You may want to skip it if:
1. It’s not relevant to the role you’re applying for.
Applying for a role in healthcare, engineering, or education? Unless you’re highlighting transferable soft skills, Airbnb might seem out of place. Relevance is very important.
2. It was a very short-term thing.
Hosting a single guest or managing a listing in one location for a couple of weeks isn’t substantial enough to be considered meaningful work experience.
3. You were a co-host with limited involvement.
If someone else handled the day-to-day and you were just listed as a co-host, don’t oversell your involvement. Hiring managers can spot fluff.
4. You’re already struggling to fit in your professional experience.
If you have a strong work history in your industry, and space is tight, prioritize experience more closely aligned to the job description you want.
Skills Airbnb Hosting Can Highlight on a Resume
Hosting on Airbnb develops real, valuable skills for candidates. The trick is presenting them in a way that makes sense for hiring managers. Use action words and focus on outcomes.
Here are some of the skills you can highlight:
1. Customer Service
Responded promptly to guest inquiries, ensured a smooth check-in experience, and resolved issues quickly to maintain a consistent 5-star rating across all stays, resulting in repeat bookings, positive guest reviews, and overall property success.
2. Communication
Coordinated effectively with guests before and during their stay, maintained clear communication with cleaners and repair staff, and created step-by-step check-in instructions to reduce confusion and minimize guest questions.
3. Marketing
Improved listing visibility by rewriting descriptions on accounts with targeted keywords, capturing high-quality images, and running seasonal pricing adjustments, which led to a noticeable increase in search rankings among potential clients and confirmed bookings.
4. Operations Management
Oversaw the full turnover process as a property manager by scheduling cleaning services, restocking supplies, managing laundry cycles, and handling routine maintenance with several online management tools, ensuring the property remained clean, functional, and guest-ready at all times.
5. Conflict Resolution
Addressed unexpected guest issues such as late check-ins, noise complaints, or booking errors on the first chance with patience and professionalism, de-escalating tense situations to ensure a positive outcome and strong guest satisfaction.
6. Time Management
Balanced managing the Airbnb property with other personal or professional obligations by efficiently scheduling cleanings, responding to messages with online apps, updating calendars, and staying on top of every task without delays.
7. Entrepreneurship
Treated the Airbnb like a small business by setting competitive pricing, tracking earnings and expenses, implementing cost-saving measures, and gradually increasing profitability through hands-on improvements and consistent guest satisfaction.
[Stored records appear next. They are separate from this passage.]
(** Modelled from the spec: what section 4.3 leaves to the save format
    (the format tables are missing from the sources). *)
Record Format : Type := {
  (** physical position (0 to 3) of a substructure, by seed modulo 24 *)
  order_table : Z -> Substructure -> nat;
  (** byte offset of the packed IV word inside Miscellaneous *)
  iv_word_offset : nat;
  read_level : list Z -> Z;
  read_nickname : list Z -> string;
  read_species : list Z -> Z;
  read_held_item : list Z -> Z;
  read_moves : list Z -> list Z;
  read_evs : list Z -> Stats;
  two_abilities : Z -> bool
}.

(** A byte value. *)
Definition is_byte (b : Z) : Prop := (0 <= b < 256)%Z.

(** The RecordDecoder of section 4.3, steps 1 to 6; the parser classes are
    missing from the sources.  Words are little-endian. *)
Section RecordDecoder.
Variable fmt : Format.
Local Open Scope Z_scope.

(** Modelled from the spec: step 1 of the missing decoder, "the XOR key
    as the bitwise XOR of the two stored 32-bit seed values". *)
Definition xor_key (r : RawRecord) : Z := Z.lxor (seed1 r) (seed2 r).

(** Modelled from the spec: byte [j] of a little-endian word, for the
    word-aligned key of the missing decoder. *)
Definition key_byte (key : Z) (j : nat) : Z :=
  Z.land (Z.shiftr key (8 * Z.of_nat j)) 255.

(** Modelled from the spec: step 1 of the missing decoder, the "key
    value repeated across the payload, word-aligned". *)
Definition decrypt (key : Z) (bytes : list Z) : list Z :=
  imap (fun i b => Z.lxor b (key_byte key (i mod 4))) bytes.

(** Modelled from the spec: "all 16-bit words" of the decrypted payload,
    for the checksum of the missing decoder. *)
Fixpoint words16 (bytes : list Z) : list Z :=
  match bytes with
  | lo :: hi :: rest => (lo + 256 * hi) :: words16 rest
  | [lo] => [lo]
  | [] => []
  end.

(** Modelled from the spec: the "wrapping add" of the missing decoder's
    16-bit checksum. *)
Definition wrapping_add16 (a b : Z) : Z := (a + b) mod 65536.

(** Modelled from the spec: step 3 of the missing decoder, "sum all
    16-bit words of the decrypted payload (wrapping add)". *)
Definition checksum16 (plain : list Z) : Z :=
  foldl wrapping_add16 0 (words16 plain).

(** Modelled from the spec: step 2 of the missing decoder, the quarter
    of the decrypted payload that holds [s], by seed modulo 24. *)
Definition substructure (r : RawRecord) (plain : list Z) (s : Substructure)
    : list Z :=
  let size := (length plain / 4)%nat in
  take size (drop (size * order_table fmt (seed1 r mod 24) s) plain).

(** Modelled from the spec: reading the decrypted bytes, for the packed
    word of the missing decoder. *)
Definition byte_at (bytes : list Z) (i : nat) : Z := default 0 (bytes !! i).

(** Modelled from the spec: the "packed 32-bit word" of Miscellaneous,
    read by the missing decoder. *)
Definition word32_at (bytes : list Z) (off : nat) : Z :=
  byte_at bytes off + 256 * byte_at bytes (off + 1)
  + 65536 * byte_at bytes (off + 2) + 16777216 * byte_at bytes (off + 3).

(** Modelled from the spec: step 4 of the missing decoder, the six
    5-bit IV fields in the order hp, attack, defense, speed,
    special_attack, special_defense, "via explicit shift+mask". *)
Definition unpack_ivs (w : Z) : Stats := {|
  hp := Z.land w 31;
  attack := Z.land (Z.shiftr w 5) 31;
  defense := Z.land (Z.shiftr w 10) 31;
  speed := Z.land (Z.shiftr w 15) 31;
  special_attack := Z.land (Z.shiftr w 20) 31;
  special_defense := Z.land (Z.shiftr w 25) 31
|}.

(** Modelled from the spec: the "one egg-flag bit" after the thirty IV
    bits, read by the missing decoder. *)
Definition egg_bit (w : Z) : bool := Z.testbit w 30.

(** Modelled from the spec: the "one hidden-ability-flag bit", read by
    the missing decoder. *)
Definition hidden_ability_bit (w : Z) : bool := Z.testbit w 31.

(** Modelled from the spec: the "expected numeric range" test of the
    missing decoder. *)
Definition within (lo hi x : Z) : bool := (lo <=? x) && (x <=? hi).

(** Modelled from the spec: the range test of the missing decoder on a
    stat block, IVs in 0-31 and EVs in 0-252. *)
Definition stats_within (lo hi : Z) (s : Stats) : bool :=
  within lo hi (hp s) && within lo hi (attack s) && within lo hi (defense s)
  && within lo hi (special_attack s) && within lo hi (special_defense s)
  && within lo hi (speed s).

(** Modelled from the spec: step 5 of the missing decoder, the low bit
    of the other seed when the species has two abilities, the third
    ability when the hidden-ability flag is set. *)
Definition derive_ability_index (r : RawRecord) (species : Z) (hidden : bool) : Z :=
  if hidden then 2
  else if two_abilities fmt species then Z.land (seed2 r) 1
  else 0.

(** Modelled from the spec: [decode] of the missing RecordDecoder.
    Decrypt, validate the checksum ([Checksum] on mismatch), locate the
    substructures, unpack, reject out-of-range fields ([Corrupt]) and
    produce the record; nature is the first seed modulo 25. *)
Definition decode (r : RawRecord) : result DecodeError Pokemon :=
  let plain := decrypt (xor_key r) (payload r) in
  if negb (checksum16 plain =? stored_checksum r) then Raise Checksum
  else
    let growth := substructure r plain Growth in
    let attacks := substructure r plain Attack in
    let condition := substructure r plain Condition in
    let misc := substructure r plain Miscellaneous in
    let w := word32_at misc (iv_word_offset fmt) in
    let species := read_species fmt growth in
    if negb (stats_within 0 31 (unpack_ivs w)
             && stats_within 0 252 (read_evs fmt condition))
    then Raise Corrupt
    else Ok {|
      species_id := species;
      level := read_level fmt (header r);
      ability_index := derive_ability_index r species (hidden_ability_bit w);
      has_ha_flag := hidden_ability_bit w;
      nature := seed1 r mod 25;
      move_ids := read_moves fmt attacks;
      held_item_id := read_held_item fmt growth;
      ivs := unpack_ivs w;
      evs := read_evs fmt condition;
      nickname := read_nickname fmt (header r);
      gender := None;
      is_egg_flag := egg_bit w
    |}.

(** Modelled from the spec: "mutating any single byte of a valid
    encrypted payload (without recomputing checksum)", section 8; the
    record layout is missing from the sources. *)
Definition mutate_payload (r : RawRecord) (i : nat) (b : Z) : RawRecord := {|
  seed1 := seed1 r;
  seed2 := seed2 r;
  stored_checksum := stored_checksum r;
  header := header r;
  payload := <[i := b]> (payload r)
|}.
End RecordDecoder.

(** * Reading the loops off the slot sequence

    The definitions of this part are not in the source: they say, as plain
    functions of the slot sequence, what the loops are then proved to
    compute. *)

(** Slots [30 * k] to [30 * k + 29] of the flat sequence. *)
Definition chunk {A} (k : nat) (slots : list A) : list A :=
  take 30 (drop (30 * k) slots).

Section Readings.
Context {Exn : Type} {C : Collaborators Exn}.

(** The record a slot puts into the output: none for a false slot, none
    for a slot whose parse raises. *)
Definition decoded (parse : RawSlot -> result Exn Pokemon) (p : RawSlot)
    : option Pokemon :=
  if truthy p then
    match parse p with
    | Ok pokemon => Some pokemon
    | Raise _ => None
    end
  else None.

(** The line a party slot prints. *)
Definition party_line (i : nat) (p : RawSlot) : list (Msg Exn) :=
  if truthy p then
    match party_parse p with
    | Ok pokemon => [MPartySlot i (species_id pokemon) (level pokemon)]
    | Raise e => [MPartyError i e]
    end
  else [].

(** The state change of one pass through the box loop body. *)
Definition box_step (p : RawSlot) (st : BoxState) : BoxState :=
  let cur := current_box st ++ option_list (decoded box_parse p) in
  if (pokemon_count st + 1) mod 30 =? 0 then
    {| boxes := boxes st ++ [cur]; current_box := [];
       pokemon_count := pokemon_count st + 1 |}
  else
    {| boxes := boxes st; current_box := cur;
       pokemon_count := pokemon_count st + 1 |}.

(** The line a box slot prints for itself. *)
Definition box_line (i : nat) (p : RawSlot) (st : BoxState) : list (Msg Exn) :=
  if truthy p then
    match box_parse p with
    | Ok pokemon =>
        [MBoxPokemon (pokemon_count st) (species_id pokemon) (level pokemon)]
    | Raise e => [MBoxError i e]
    end
  else [].

(** The line printed when the slot closes a box. *)
Definition boundary_line (p : RawSlot) (st : BoxState) : list (Msg Exn) :=
  if (pokemon_count st + 1) mod 30 =? 0 then
    [MBoxComplete (length (boxes st))
       (length (current_box st ++ option_list (decoded box_parse p)))]
  else [].

(** The variables of the box loop before its first pass (lines 54-56). *)
Definition box_init : BoxState :=
  {| boxes := []; current_box := []; pokemon_count := 0 |}.

(** The records of box [k]: what slots [30 * k .. 30 * k + 29] decode to. *)
Definition group (k : nat) (slots : list RawSlot) : list Pokemon :=
  omap (decoded box_parse) (chunk k slots).

(** The box-groups read off the slot sequence: one group per full run of
    thirty slots, then the rest if it decoded to anything. *)
Definition groups_of (slots : list RawSlot) : list (list Pokemon) :=
  let q := length slots / 30 in
  let rest := omap (decoded box_parse) (drop (30 * q) slots) in
  map (fun k => group k slots) (seq 0 q)
  ++ match rest with [] => [] | _ :: _ => [rest] end.
End Readings.

(** Each component of a stat block lies between [lo] and [hi]. *)
Definition stats_in (lo hi : Z) (s : Stats) : Prop :=
  (lo <= hp s <= hi /\ lo <= attack s <= hi /\ lo <= defense s <= hi
   /\ lo <= special_attack s <= hi /\ lo <= special_defense s <= hi
   /\ lo <= speed s <= hi)%Z.

(** The plain sum of a sequence of words. *)
Definition sum_words (ws : list Z) : Z := foldr Z.add 0%Z ws.

(** The weight of byte [i] in its little-endian 16-bit word. *)
Definition byte_weight (i : nat) : Z := if Nat.even i then 1%Z else 256%Z.

(** * A small world to run the model in

    A synthetic package: two files, a one-byte stamp for the section check,
    fixed slot sequences, and a parser that slices a 64-byte slot and calls
    [decode] with a format in the style of the third-generation games. *)
Module Demo.
Local Open Scope Z_scope.

Inductive Error : Type :=
| FileNotFound
| CorruptImage
| NotARecord
| Decode (e : DecodeError).
Lemma end_signal_is_final_witness :
  let os := [OpRangeOf (0, 1); OpBegin range1; OpDeref it1; OpDeref it1] in
  let s1 := exec_all upto os (empty_state ()) in
  history_ok (@empty_state nat (nat * nat) Empty_set unit ()) ∧
  end_signals 1%positive s1 = 1 ∧
  ∀ os', calls_of 1%positive (exec_all upto os' s1) = calls_of 1%positive s1.
Proof.
  intros os s1.
  assert (history_ok (@empty_state nat (nat * nat) Empty_set unit ())) as Hok.
  { intros p. unfold end_signals, calls_of; simpl.
    split; [lia|]. split; [lia|]. intros c Hc. rewrite lookup_empty in Hc. discriminate. }
  split; [exact Hok|]. split; [reflexivity|].
  destruct (end_signal_is_final upto os (empty_state ()) 1%positive Hok)
    as (_ & _ & Hfinal).
  intros os'. apply (Hfinal ltac:(vm_compute; lia) os').
Defined.

Lemma lookahead_once_per_position_witness :
  values (store_upto 2) !! 1%positive = Some (Values_of (0, 2)) ∧
  calls (operator_eq upto it1 it_end (store_upto 2)).2 = [(1%positive, inl 0)].
Proof.
  split; [reflexivity|].
  apply (lookahead_once_per_position upto it1 it_end 1%positive
           (Values_of (0, 2)) (store_upto 2) 3); reflexivity.
Defined.

Lemma range_for_yields_produced_witness :
  produces upto (0, 3) () [0; 1; 2] (3, 3) () ∧
  ∃ p s', range_for upto 4 range1 (range_store 3) = (Normal [0; 1; 2], s') ∧
          for_each upto 4 (mkIter (Some p)) (mkIter None) s' = (Normal [], s').
Proof.
  assert (produces upto (0, 3) () [0; 1; 2] (3, 3) ()) as Hprod.
  { simpl. exists (1, 3), (). split; [reflexivity|].
    exists (2, 3), (). split; [reflexivity|].
    exists (3, 3), (). split; reflexivity. }
  split; [exact Hprod|].
  destruct (range_for_yields_produced upto range1 1%positive (0, 3) [0; 1; 2] (3, 3)
              () (range_store 3) 4) as (p & s' & _ & Hrun & _ & Hagain);
    [reflexivity|reflexivity|exact Hprod|simpl; lia|].
  exists p, s'. split; [exact Hrun|exact Hagain].
Defined.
Frame each of these skills as you would in any professional experience section, with specific actions and results.

Airbnb and Resume Gaps: What You Should Know
If you’ve been out of traditional work and spent that time running one or more Airbnbs, it’s worth including on your resume, especially if the gap spans more than a few months since your last job.
Recruiters want to know what you’ve been doing. If you’ve been actively managing listings, dealing with guests, handling maintenance, coordinating teams, and tracking finances, that’s not a gap, it’s business management.
Just don’t list Self-Employed without detail. Stay away from generic descriptions and be specific. Give the role structure. Add bullet points. Show results.
Final Thoughts
Running an Airbnb is real work, often harder than a standard job. But how you present that work matters. Done right, it can help fill resume gaps, showcase transferable skills, and tell a compelling story about your resourcefulness and ability to self-manage. Just keep it relevant, honest, and structured like any other professional experience. Let your skills speak clearly, and hiring managers will listen.